È proprio la peculiare esperienza urbana di Civita, quasi un archetipo delle rapide trasformazioni urbane contemporanee a farsi caso studio di fenomeni complessi come la relazione con gli elementi ambientali che l’autore definisce “terra madre e matrigna”, “terra d’adozione” e “terra di spettacolo”. Sono queste le tre sezioni del volume che tracciano altrettante macro aree d’indagine attorno alla resilienza degli abitanti, al ruolo dello studio e della progettazione con le seminali ricerche di Astra Zarina e ai disastri recenti del consumo turistico.
Civita diviene, dunque, prototipo di un evidente decadimento dell’abitare contemporaneo sempre più votato all’estrazione di valore immediato senza alcuna prospettiva di cura delle specificità ambientali e comunitarie. Eppure la densità, la stratificazione di esperienze e resilienze di Civita sembrano mostrarci come l’intera Italia sia un mosaico di una geografia policentrica composta da tanti peculiari tasselli umani e urbani che richiedono nuove attitudini e sensibilità per costruire mappe e traiettorie di nuove alleanze sostenibili che l’industria turistica consuma tanto quanto il cemento.

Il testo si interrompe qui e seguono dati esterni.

(* ===== verification/Extract.v ===== *)
(** * Archives and copies

    pkg/extract and pkg/copy on the file system of FileTree.v.  A tar stream is the list of
    entries the reader of the standard library yields, and how it ends; gzip does
    not change it.  Times and owners are left out, the umask is 0 and the
    system is not Windows. *)

From S2P Require Import Prelude GoStrings Types Provider Options Lifecycle FileTree.
From stdpp Require Import base gmap list strings.
From Stdlib Require Import ZArith.

Local Open Scope string_scope.
Local Open Scope list_scope.

(** ** Archives *)

Inductive typeflag := TypeReg | TypeDir | TypeSymlink | TypeLink.
#[export] Instance typeflag_eq_dec : EqDecision typeflag.
Proof. solve_decision. Defined.
Record header := {
  h_Name : string; h_Typeflag : typeflag; h_Linkname : string; h_Mode : N }.
(** An entry: its header, its contents, and an error that ends them early. *)
Record entry := { e_Header : header; e_Body : string; e_Error : option string }.
(** What a reader holds. *)
Inductive stream :=
| Unreadable (e : string)
| Tar (entries : list entry) (e : option string).

Record Options := { x_StripLevels : nat; x_Perm : option N }.
Definition no_options : Options := {| x_StripLevels := 0; x_Perm := None |}.
Definition StripLevels (levels : nat) : Options := {| x_StripLevels := levels; x_Perm := None |}.

Definition getRelativeFromFullPath (fullpath prefix : string) : string :=
  TrimPrefix (ReplaceAll (ReplaceAll (sdrop (String.length prefix) fullpath) "\" "/") "//" "/") ".".

(** [strings.Index(s, "/")], as the text behind it *)
Fixpoint after_slash (s : string) : option string :=
  match s with
  | "" => None
  | String c s' => if decide (c = "/"%char) then Some s' else after_slash s'
  end.
Fixpoint strip (levels : nat) (relativePath : string) : string :=
  match levels with
  | 0 => relativePath
  | S n => let r := TrimPrefix relativePath "/" in
           match after_slash r with Some rest => strip n rest | None => r end
  end.
Definition relative_path (options : Options) (name : string) : string :=
  let r := getRelativeFromFullPath ("/" +:+ name) "" in
  if decide (x_StripLevels options = 0%nat) then r
  else "/" +:+ strip (x_StripLevels options) r.

Definition path_Dir (p : string) : string := filepath_Join [p; ".."].

Section Extract.
Context (fy : fsys).
Notation C := (M fs).

(** A file is opened again after five seconds when that failed. *)
Definition open_retry (p : string) (perm : N) : C path :=
  r ← caught (create fy p perm);
  match r with
  | Err _ => r ← caught (create fy p perm); liftR (wrap ("create " +:+ p) r)
  | r => liftR r
  end.
Definition extract_entry (destFolder : string) (options : Options) (x : entry) : C unit :=
  let h := e_Header x in
  let outFileName := filepath_Join [destFolder; relative_path options (h_Name h)] in
  let dirPerm := default 511%N (x_Perm options) in
  _ ← MkdirAll fy (path_Dir outFileName) dirPerm;
  match h_Typeflag h with
  | TypeDir => MkdirAll fy outFileName dirPerm
  | TypeSymlink => Symlink fy (h_Linkname h) outFileName
  | TypeLink => HardLink fy (h_Linkname h) outFileName
  | TypeReg =>
      q ← open_retry outFileName (default 420%N (x_Perm options));
      _ ← fill q (e_Body x);
      match e_Error x with
      | Some e => throw ("io copy tar reader " +:+ outFileName +:+ ": " +:+ e)
      | None =>
          match x_Perm options with
          | None => try_ (Chmod fy outFileName (N.lor (h_Mode h) 384))
          | Some _ => mret ()
          end
      end
  end.
Fixpoint extract_all (destFolder : string) (options : Options) (l : list entry)
    (e : option string) : C unit :=
  match l with
  | [] => match e with
          | Some e => throw ("decompress: tar reader next: " +:+ e)
          | None => mret ()
          end
  | x :: l' =>
      r ← caught (extract_entry destFolder options x);
      _ ← liftR (wrap "decompress" r);
      extract_all destFolder options l' e
  end.
Definition Extract (s : stream) (destFolder : string) (options : Options) : C unit :=
  match s with
  | Unreadable e => throw e
  | Tar l e => extract_all destFolder options l e
  end.

(** ** zip.go *)

Definition unzipFile (x : entry) (destination : string) : C unit :=
  let h := e_Header x in
  let filePath := filepath_Join [destination; h_Name h] in
  if negb (HasPrefix filePath (filepath_Clean destination +:+ "/")) then
    throw ("invalid file path: " +:+ filePath)
  else if decide (h_Typeflag h = TypeDir) then MkdirAll fy filePath 511
  else
    _ ← MkdirAll fy (path_Dir filePath) 511;
    q ← create fy filePath (h_Mode h);
    _ ← fill q (e_Body x);
    match e_Error x with Some e => throw e | None => mret () end.
(** [destination] is absolute *)
Definition UnzipFolder (s : stream) (destination : string) : C unit :=
  match s with
  | Unreadable e => throw e
  | Tar l _ => forM_ l (λ x, unzipFile x destination)
  end.

(** ** compress.go

    The state has the files, the entries written so far, and how many bytes of
    the last one are missing: the next header cannot be written then. *)

Record archiver := Archiver {
  ar_fs : fs; ar_entries : list entry; ar_written : gset string; ar_missing : nat }.
Notation A := (M archiver).
Definition reading {X} (c : C X) : A X := λ a, let '(r, f) := c (ar_fs a) in
  (r, Archiver f (ar_entries a) (ar_written a) (ar_missing a)).
Definition emit (x : entry) (written : gset string) (missing : nat) : A unit :=
  a ← getS;
  if decide (ar_missing a = 0%nat) then
    putS (Archiver (ar_fs a) (ar_entries a ++ [x]) (written ∪ ar_written a) missing)
  else throw "tar write header: archive/tar: missed writing bytes".
Definition clean_name (p : string) : string := filepath_Clean p.

Section Archive.
Context (basePath : string) (excludedPaths : list string).

Definition isExcluded (relativePath : string) : bool :=
  existsb (λ e, HasPrefix relativePath e) excludedPaths.
Definition tarFile (target : string) (n : node) : A unit :=
  let p := filepath_Join [basePath; target] in
  match n with
  | Link _ =>
      r ← caught (reading (Readlink p));
      match r with
      | Ok linkName =>
          emit {| e_Header := {| h_Name := target; h_Typeflag := TypeSymlink;
                    h_Linkname := linkName; h_Mode := 511 |}; e_Body := ""; e_Error := None |}
            {[target]} 0
      | _ => mret ()
      end
  | File mode content =>
      let h := {| h_Name := target; h_Typeflag := TypeReg; h_Linkname := ""; h_Mode := mode |} in
      r ← caught (reading (ReadFile fy p));
      match r with
      | Ok body => emit {| e_Header := h; e_Body := body; e_Error := None |} {[target]} 0
      | _ =>
          emit {| e_Header := h; e_Body := "";
                  e_Error := if sempty content then None else Some "unexpected EOF" |}
            ∅ (String.length content)
      end
  | Dir _ => mret ()
  end.
(** The recursion goes down the directories; [depth] bounds it. *)
Fixpoint AddToArchive (depth : nat) (relativePath : string) : A unit :=
  match depth with
  | 0 => liftR NoFuel
  | S depth =>
      a ← getS;
      if bool_decide (relativePath ∈ ar_written a) then mret ()
      else
        r ← caught (reading (stat_ fy false (filepath_Join [basePath; relativePath])));
        match r with
        | Ok (Some (Dir mode)) =>
            if isExcluded (clean_name relativePath +:+ "/") then mret ()
            else
              files ← caught (reading (ReadDir fy (filepath_Join [basePath; relativePath])));
              match files with
              | Ok files =>
                  _ ← (if decide (files = [] ∧ relativePath ≠ "") then
                         emit {| e_Header := {| h_Name := relativePath; h_Typeflag := TypeDir;
                                   h_Linkname := ""; h_Mode := mode |};
                                 e_Body := ""; e_Error := None |} {[relativePath]} 0
                       else mret ());
                  forM_ files (λ f,
                    r ← caught (AddToArchive depth (filepath_Join [relativePath; f]));
                    liftR (wrap ("recursive tar " +:+ f) r))
              | _ => mret ()
              end
        | Ok (Some n) =>
            if isExcluded (clean_name relativePath) then mret () else tarFile relativePath n
        | _ => mret ()
        end
  end.
End Archive.

(** The longest path has as many names as there are nodes at most. *)
Definition tree_depth (f : fs) : nat := S (S (size f)).
(** [WriteTarExclude] of an absolute path: the entries of the archive *)
Definition run_archiver (base target : string) (excludedPaths : list string) : C (list entry) :=
  λ f,
    let '(r, a) := AddToArchive base excludedPaths (tree_depth f) target (Archiver f [] ∅ 0) in
    (match r with
     | Ok _ => Ok (ar_entries a)
     | Err e => Err e
     | Panic => Panic
     | NoFuel => NoFuel
     end, ar_fs a).
Definition WriteTarExclude (localPath : string) (excludedPaths : list string) : C (list entry) :=
  n ← stat_ fy true localPath;
  match n with
  | None => throw ("stat: " +:+ ENOENT)
  | Some (Dir _) => run_archiver localPath "" excludedPaths
  | Some _ => run_archiver (path_Dir localPath) (default "" (last (names localPath))) excludedPaths
  end.

(** ** pkg/copy *)

(** [copy.File] *)
Definition copy_File (srcFile dstFile : string) (perm : N) : C unit :=
  q ← create fy dstFile perm;
  content ← ReadFile fy srcFile;
  fill q content.
Definition CreateIfNotExists (dir : string) (perm : N) : C unit :=
  there ← exists_ fy dir;
  if there : bool then mret ()
  else
    r ← caught (MkdirAll fy dir perm);
    match r with
    | Err e => throw ("failed to create directory: '" +:+ dir +:+ "', error: '" +:+ e +:+ "'")
    | r => liftR r
    end.
Definition node_mode (n : node) : N :=
  match n with File m _ => m | Dir m => m | Link _ => 511 end.
Definition is_link (n : option node) : bool := match n with Some (Link _) => true | _ => false end.
(** [copy.Directory]; since [os.Stat] follows links, a link is copied as what
    it points to, and the case of [copy.Symlink] never applies. *)
Fixpoint copy_Directory (depth : nat) (srcDir dest : string) : C unit :=
  match depth with
  | 0 => liftR NoFuel
  | S depth =>
      _ ← CreateIfNotExists dest 493;
      entries ← ReadDir fy srcDir;
      forM_ entries (λ e,
        let sourcePath := filepath_Join [srcDir; e] in
        let destPath := filepath_Join [dest; e] in
        info ← stat_ fy true sourcePath;
        match info with
        | None => throw ENOENT
        | Some n =>
            _ ← (match n with
                 | Dir _ => _ ← CreateIfNotExists destPath 493; copy_Directory depth sourcePath destPath
                 | _ => copy_File sourcePath destPath 420
                 end);
            f ← getS;
            match stat_node f false sourcePath with
            | Some (Link _) => mret ()
            | Some n' => Chmod fy destPath (node_mode n')
            | None => throw ENOENT
            end
        end)
  end.
Definition RenameDirectory (depth : nat) (srcDir dest : string) : C unit :=
  _ ← copy_Directory depth srcDir dest; RemoveAll fy srcDir.
End Extract.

A fronte di dieci abitanti residenti, Civita ha visto nel 2019 un milione di turisti, affascinati dalla sua decadenza, pagare un biglietto d’ingresso per vivere l’esperienza della sua morte lenta e inesorabile. L’autore sembra, comunque, disegnare un percorso di progettualità concreta che guarda proprio alla resilienza di coloro che vi abitano come i protagonisti di un nuovo modo di abitare il borgo.
“La storia di Civita di Bagnoregio pulsa nel movimento inesorabile del divenire e della metamorfosi”. È nell’avvertire la fine di questo territorio argilloso e instabile che il borgo può ritrovare ogni volta un nuovo respiro, una nuova capacità di abitare la sua straordinarietà. L’overtourism è come una malattia che ha espulso la vita e la destrezza dei suoi abitanti di rigenerare e abitare fuori dall’ordinario.
La storia millenaria di questo borgo insegna che una vita saldamente ancorata alla terra, in ascolto e condivisione con i fattori ambientali e geografici può aiutare a disegnare il suo futuro. Occorre che anche gli amministratori non solo locali sentano come il borgo laziale sia uno dei tanti esempi di quel bisogno di politiche di connessione tra territori capaci di contrastare il depopolamento e gli effetti dei sempre più evidenti cambiamenti climatici.
Il volume di Giovanni Attili ci insegna di come sia necessario e urgente un radicale cambio di visione nella direzione di nuove alleanze tra abitanti e territori fondate sulla valorizzazione delle interdipendenze e il riconoscimento delle differenze che il consumo turistico tende ad appiattire con il suo abbraccio mortale.